The class I use as a key for a HashMap is unique based on a combination of 4 ints. Normally, about 5000 instances are created and persist over time. The maximum possible created is probably max around 40,000.
Since .hashCode() returns an int, how do I create a unique identifier for the 128 bits contained in the 4 ints? Or should I swap to another data structure?
Thanks!
// Here's a simplification of my class that illustrates my problem.
public class IntHashExample { int A, B, C, D;
IntHashExample( int A , int B , int C , int D ) { this.A = A; this.B = B; this.C = C; this.D = D; }
public boolean equals( Object arg0 ) {
IntHashExample other = ( IntHashExample ) arg0;
if ( ( A == other.A ) && ( B == other.B ) && ( C == other.C ) && ( D == other.D ) ) return true; else return false; }
// how do I create a hashcode to lookup the unique combination of the 4 ints? The following obviously wouldn't work, // but hopefully indicates my need public int hashCode() {
long highest = ( long ) A << 96;
long high = ( long ) B << 64;
long low = ( long ) C << 32;
long lowest = ( long ) D;
int code = ( int ) ( highest | high | low | lowest );
return code; } }
 Signature Jeff
Patricia Shanahan - 21 Jun 2005 13:18 GMT ...

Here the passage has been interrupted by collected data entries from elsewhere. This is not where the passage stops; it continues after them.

(** 3.2 Targets *)
Definition gen_targets (users : list User.t) : M (list Target.t) :=
  for_in (range 1 201) [] (λ targets i,
    id ← uuid4;
    port ← randint 1024 65535;
    is_active ← choice [0; 1; 1; 1];
    by_ ← choice users;
    ts ← now_ts;
    off ← randint 0 1000;
    let target :=
      {| Target.id := id;
         Target.name := "target-" +:+ pretty i;
         Target.hostname := "host-" +:+ pretty i +:+ ".example.com";
         Target.port := port;
         Target.server_public_key := "pubkey-" +:+ pretty i;
         Target.description := "Target number " +:+ pretty i;
         Target.is_active := is_active;
         Target.updated_by := User.id by_;
         Target.updated_at := ts * 1000 + off |} in
    mret (targets ++ [target])).

(** 3.3 Secrets *)
Definition gen_secrets (users : list User.t) : M (list Secret.t) :=
  for_in (range 1 21) [] (λ secrets i,
    id ← uuid4;
    user ← choice ["root"; "alice"; "bob"];
    is_active ← choice [0; 1; 1; 1];
    by_ ← choice users;
    ts ← now_ts;
    off ← randint 0 1000;
    let secret :=
      {| Secret.id := id;
         Secret.name := "secret-" +:+ pretty i;
         Secret.user := user;
         Secret.password := Some ("pw" +:+ pretty i);
         Secret.private_key := None;
         Secret.public_key := None;
         Secret.is_active := is_active;
         Secret.updated_by := User.id by_;
         Secret.updated_at := ts * 1000 + off |} in
    mret (secrets ++ [secret])).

> Since .hashCode() returns an int, how do I create a unique identifier for > the 128 bits contained in the 4 ints? Or should I swap to another data > structure? ...
Why do you need the hash code to be a unique identifier?
Patricia
huddler - 21 Jun 2005 15:06 GMT > ... > > Since .hashCode() returns an int, how do I create a unique identifier for [quoted text clipped - 3 lines] > > Why do you need the hash code to be a unique identifier? <Warning: Java Newbie>
If the hash is used as the key in a HashMap, then non-unique hashes would create a side effect to put() where an existing Object in the HashMap is replaced with the new Object. He might not want that to happen.
Patricia Shanahan - 21 Jun 2005 16:36 GMT >>... >> [quoted text clipped - 12 lines] > HashMap is replaced with the new Object. He might not want that to > happen. The "key" is the object itself, not its hash. Replacement happens if, and only if, the two objects are equal.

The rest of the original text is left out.